WHAT TO PRODUCE =
Please give back only the lines below from the one containing "pose proof (resize_check_flip" to the one containing "s; zcases; auto.", each repeated word for word, both ends included.

TASK DATA below:

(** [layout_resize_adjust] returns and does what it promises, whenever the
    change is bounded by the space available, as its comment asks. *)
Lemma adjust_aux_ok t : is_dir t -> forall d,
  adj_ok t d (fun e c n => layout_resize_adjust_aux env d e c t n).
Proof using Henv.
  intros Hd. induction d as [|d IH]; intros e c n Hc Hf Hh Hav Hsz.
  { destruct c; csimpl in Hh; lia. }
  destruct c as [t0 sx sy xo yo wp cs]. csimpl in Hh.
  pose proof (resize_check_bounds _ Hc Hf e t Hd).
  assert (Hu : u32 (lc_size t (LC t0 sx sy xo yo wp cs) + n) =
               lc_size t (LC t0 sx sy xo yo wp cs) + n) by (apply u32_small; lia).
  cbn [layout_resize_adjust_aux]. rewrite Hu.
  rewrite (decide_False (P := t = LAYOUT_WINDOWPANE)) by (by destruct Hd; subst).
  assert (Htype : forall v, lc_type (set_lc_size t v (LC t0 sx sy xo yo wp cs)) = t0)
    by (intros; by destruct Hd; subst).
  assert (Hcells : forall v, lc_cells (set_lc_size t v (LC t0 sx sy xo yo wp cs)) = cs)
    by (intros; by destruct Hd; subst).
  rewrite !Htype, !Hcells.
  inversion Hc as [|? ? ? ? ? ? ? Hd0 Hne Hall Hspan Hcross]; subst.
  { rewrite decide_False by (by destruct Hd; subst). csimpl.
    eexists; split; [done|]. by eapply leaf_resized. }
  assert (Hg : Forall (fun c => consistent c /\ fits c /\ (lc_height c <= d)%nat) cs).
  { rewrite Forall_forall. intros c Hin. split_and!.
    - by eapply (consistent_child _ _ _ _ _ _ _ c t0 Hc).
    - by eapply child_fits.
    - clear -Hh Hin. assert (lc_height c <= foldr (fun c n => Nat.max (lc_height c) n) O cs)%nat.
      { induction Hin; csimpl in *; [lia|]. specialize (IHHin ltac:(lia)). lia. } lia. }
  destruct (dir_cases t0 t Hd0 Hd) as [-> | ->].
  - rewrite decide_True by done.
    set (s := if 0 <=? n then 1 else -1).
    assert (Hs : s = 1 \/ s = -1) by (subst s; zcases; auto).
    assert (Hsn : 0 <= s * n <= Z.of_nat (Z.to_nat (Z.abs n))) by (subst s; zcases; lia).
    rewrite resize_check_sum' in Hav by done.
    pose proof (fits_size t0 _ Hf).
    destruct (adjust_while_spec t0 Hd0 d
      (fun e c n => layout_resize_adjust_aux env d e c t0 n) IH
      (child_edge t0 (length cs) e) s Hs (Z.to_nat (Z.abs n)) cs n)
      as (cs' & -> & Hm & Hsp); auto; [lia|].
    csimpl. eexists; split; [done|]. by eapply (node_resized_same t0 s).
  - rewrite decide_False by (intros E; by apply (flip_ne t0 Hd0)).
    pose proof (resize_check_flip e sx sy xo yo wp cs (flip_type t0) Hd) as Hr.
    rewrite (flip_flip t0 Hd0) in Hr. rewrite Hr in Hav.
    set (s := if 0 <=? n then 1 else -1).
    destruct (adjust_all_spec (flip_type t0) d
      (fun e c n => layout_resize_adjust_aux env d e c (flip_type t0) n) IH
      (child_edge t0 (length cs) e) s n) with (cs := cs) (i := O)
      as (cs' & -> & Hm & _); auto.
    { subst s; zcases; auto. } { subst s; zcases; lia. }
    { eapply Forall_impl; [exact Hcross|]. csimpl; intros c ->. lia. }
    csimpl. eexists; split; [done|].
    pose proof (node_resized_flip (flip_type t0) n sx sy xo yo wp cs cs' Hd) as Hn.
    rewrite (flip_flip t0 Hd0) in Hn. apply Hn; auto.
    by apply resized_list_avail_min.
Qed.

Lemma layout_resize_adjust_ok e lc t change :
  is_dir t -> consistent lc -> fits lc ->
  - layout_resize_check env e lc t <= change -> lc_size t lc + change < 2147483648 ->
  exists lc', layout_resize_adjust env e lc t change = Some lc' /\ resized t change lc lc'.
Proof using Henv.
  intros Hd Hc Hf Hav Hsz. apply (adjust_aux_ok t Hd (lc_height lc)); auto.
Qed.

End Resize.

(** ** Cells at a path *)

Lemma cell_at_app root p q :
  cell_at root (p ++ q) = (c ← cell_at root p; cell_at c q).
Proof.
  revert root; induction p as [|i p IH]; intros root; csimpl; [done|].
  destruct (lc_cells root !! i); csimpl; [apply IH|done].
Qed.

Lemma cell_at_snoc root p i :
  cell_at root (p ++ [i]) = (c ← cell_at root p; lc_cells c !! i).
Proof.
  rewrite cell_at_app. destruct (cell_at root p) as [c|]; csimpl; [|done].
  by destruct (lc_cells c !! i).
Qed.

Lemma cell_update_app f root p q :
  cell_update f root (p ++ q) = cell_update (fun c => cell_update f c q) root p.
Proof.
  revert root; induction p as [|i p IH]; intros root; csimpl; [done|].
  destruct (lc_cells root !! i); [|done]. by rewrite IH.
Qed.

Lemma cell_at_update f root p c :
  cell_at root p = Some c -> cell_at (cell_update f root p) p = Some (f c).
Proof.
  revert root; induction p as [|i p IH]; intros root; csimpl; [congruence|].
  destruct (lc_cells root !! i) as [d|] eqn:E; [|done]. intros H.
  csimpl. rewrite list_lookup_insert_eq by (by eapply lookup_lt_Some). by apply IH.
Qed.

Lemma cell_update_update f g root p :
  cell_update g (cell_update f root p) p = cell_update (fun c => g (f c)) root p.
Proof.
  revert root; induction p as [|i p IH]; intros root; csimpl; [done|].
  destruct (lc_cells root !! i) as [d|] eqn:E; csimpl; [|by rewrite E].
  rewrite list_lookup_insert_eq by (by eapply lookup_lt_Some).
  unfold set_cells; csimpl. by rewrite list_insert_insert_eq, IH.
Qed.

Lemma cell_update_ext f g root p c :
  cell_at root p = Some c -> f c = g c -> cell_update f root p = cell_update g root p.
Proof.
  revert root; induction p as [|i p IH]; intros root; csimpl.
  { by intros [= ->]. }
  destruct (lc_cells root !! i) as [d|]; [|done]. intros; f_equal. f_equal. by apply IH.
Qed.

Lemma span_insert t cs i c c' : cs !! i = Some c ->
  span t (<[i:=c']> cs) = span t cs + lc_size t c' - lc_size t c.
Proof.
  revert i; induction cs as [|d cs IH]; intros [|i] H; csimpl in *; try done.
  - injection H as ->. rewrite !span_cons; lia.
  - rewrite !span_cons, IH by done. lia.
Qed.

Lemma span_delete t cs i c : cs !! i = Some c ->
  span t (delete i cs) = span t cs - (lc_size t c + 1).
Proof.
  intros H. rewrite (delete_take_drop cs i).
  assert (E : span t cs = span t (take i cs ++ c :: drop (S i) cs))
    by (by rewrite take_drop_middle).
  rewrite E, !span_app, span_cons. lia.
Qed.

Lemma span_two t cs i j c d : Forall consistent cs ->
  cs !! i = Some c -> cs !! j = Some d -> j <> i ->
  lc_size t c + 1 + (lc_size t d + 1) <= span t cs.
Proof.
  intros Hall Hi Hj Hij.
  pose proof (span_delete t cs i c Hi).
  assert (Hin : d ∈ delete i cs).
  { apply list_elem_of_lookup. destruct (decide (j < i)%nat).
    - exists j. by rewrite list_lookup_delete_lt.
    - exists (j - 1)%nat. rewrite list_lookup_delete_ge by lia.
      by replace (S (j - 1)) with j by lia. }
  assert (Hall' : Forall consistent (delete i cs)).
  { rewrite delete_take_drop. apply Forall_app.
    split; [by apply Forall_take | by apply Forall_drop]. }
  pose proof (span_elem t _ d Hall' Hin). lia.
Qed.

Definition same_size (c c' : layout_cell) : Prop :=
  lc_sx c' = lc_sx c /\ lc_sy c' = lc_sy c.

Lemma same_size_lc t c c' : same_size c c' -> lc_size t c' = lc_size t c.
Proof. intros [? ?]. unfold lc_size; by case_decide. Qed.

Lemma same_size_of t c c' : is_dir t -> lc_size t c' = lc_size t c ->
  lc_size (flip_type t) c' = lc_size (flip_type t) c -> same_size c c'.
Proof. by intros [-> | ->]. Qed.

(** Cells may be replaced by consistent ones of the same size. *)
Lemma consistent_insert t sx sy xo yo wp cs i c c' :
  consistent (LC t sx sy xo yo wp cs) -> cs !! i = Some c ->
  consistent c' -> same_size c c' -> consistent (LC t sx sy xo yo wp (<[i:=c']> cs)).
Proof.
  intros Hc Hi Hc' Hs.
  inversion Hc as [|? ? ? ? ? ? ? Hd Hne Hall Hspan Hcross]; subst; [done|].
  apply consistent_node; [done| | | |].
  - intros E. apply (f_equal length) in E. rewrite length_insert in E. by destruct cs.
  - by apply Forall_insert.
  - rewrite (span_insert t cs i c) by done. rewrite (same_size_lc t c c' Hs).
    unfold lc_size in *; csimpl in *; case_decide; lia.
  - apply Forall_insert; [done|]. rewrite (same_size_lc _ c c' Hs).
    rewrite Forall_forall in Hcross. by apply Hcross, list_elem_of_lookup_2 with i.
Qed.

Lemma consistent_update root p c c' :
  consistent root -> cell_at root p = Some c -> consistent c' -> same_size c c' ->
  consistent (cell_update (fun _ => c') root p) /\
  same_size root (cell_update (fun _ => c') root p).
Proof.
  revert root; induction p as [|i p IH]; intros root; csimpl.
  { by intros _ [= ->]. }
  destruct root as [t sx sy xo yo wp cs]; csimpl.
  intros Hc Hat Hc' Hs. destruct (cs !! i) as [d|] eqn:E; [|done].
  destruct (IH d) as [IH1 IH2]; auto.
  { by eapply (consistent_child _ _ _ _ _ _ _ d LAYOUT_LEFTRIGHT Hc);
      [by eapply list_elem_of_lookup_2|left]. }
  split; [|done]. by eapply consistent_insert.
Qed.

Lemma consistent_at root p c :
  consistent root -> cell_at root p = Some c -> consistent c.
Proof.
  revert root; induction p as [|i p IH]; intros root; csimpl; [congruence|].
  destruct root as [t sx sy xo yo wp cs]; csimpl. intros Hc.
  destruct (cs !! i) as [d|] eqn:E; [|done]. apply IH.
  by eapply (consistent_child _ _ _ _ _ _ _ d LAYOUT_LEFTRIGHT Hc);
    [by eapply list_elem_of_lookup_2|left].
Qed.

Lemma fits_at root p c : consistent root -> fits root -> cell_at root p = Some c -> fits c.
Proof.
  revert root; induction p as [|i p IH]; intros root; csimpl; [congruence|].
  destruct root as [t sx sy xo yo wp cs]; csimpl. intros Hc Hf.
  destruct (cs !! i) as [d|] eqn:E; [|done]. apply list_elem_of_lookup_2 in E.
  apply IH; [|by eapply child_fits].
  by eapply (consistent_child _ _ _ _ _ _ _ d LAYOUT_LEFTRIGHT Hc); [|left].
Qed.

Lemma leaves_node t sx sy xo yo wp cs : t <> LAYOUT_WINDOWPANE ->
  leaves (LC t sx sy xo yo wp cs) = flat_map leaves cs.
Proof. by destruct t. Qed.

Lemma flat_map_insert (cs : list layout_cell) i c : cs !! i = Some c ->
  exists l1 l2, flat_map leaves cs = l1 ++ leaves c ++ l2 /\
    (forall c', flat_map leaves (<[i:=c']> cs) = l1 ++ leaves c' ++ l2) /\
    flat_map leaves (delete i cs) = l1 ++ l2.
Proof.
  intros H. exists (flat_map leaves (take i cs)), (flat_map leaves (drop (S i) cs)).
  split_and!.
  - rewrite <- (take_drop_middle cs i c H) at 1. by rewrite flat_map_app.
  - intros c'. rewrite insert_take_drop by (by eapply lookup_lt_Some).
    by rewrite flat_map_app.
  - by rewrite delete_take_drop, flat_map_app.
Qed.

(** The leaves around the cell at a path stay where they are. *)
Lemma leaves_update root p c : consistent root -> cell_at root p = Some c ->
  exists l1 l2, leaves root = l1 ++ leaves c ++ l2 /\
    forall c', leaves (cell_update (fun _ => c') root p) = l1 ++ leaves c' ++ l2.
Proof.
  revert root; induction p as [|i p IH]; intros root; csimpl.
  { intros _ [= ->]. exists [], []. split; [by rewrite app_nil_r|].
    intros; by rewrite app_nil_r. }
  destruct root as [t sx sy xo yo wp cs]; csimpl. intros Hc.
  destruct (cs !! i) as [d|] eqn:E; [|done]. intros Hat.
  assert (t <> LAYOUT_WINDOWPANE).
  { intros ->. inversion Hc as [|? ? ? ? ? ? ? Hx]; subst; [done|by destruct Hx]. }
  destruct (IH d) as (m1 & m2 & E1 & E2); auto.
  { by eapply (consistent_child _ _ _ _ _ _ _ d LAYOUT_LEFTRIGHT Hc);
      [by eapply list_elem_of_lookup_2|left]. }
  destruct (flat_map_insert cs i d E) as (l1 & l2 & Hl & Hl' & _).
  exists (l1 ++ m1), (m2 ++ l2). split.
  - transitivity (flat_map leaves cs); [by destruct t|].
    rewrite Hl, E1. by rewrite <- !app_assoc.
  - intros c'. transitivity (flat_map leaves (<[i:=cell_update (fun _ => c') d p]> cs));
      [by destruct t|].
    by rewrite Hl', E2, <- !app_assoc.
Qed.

End of TASK DATA.

WRITTEN SOLUTION =
    pose proof (resize_check_flip e sx sy xo yo wp cs (flip_type t0) Hd) as Hr.
    rewrite (flip_flip t0 Hd0) in Hr. rewrite Hr in Hav.
    set (s := if 0 <=? n then 1 else -1).
    destruct (adjust_all_spec (flip_type t0) d
      (fun e c n => layout_resize_adjust_aux env d e c (flip_type t0) n) IH
      (child_edge t0 (length cs) e) s n) with (cs := cs) (i := O)
      as (cs' & -> & Hm & _); auto.
    { subst s; zcases; auto. } { subst s; zcases; lia. }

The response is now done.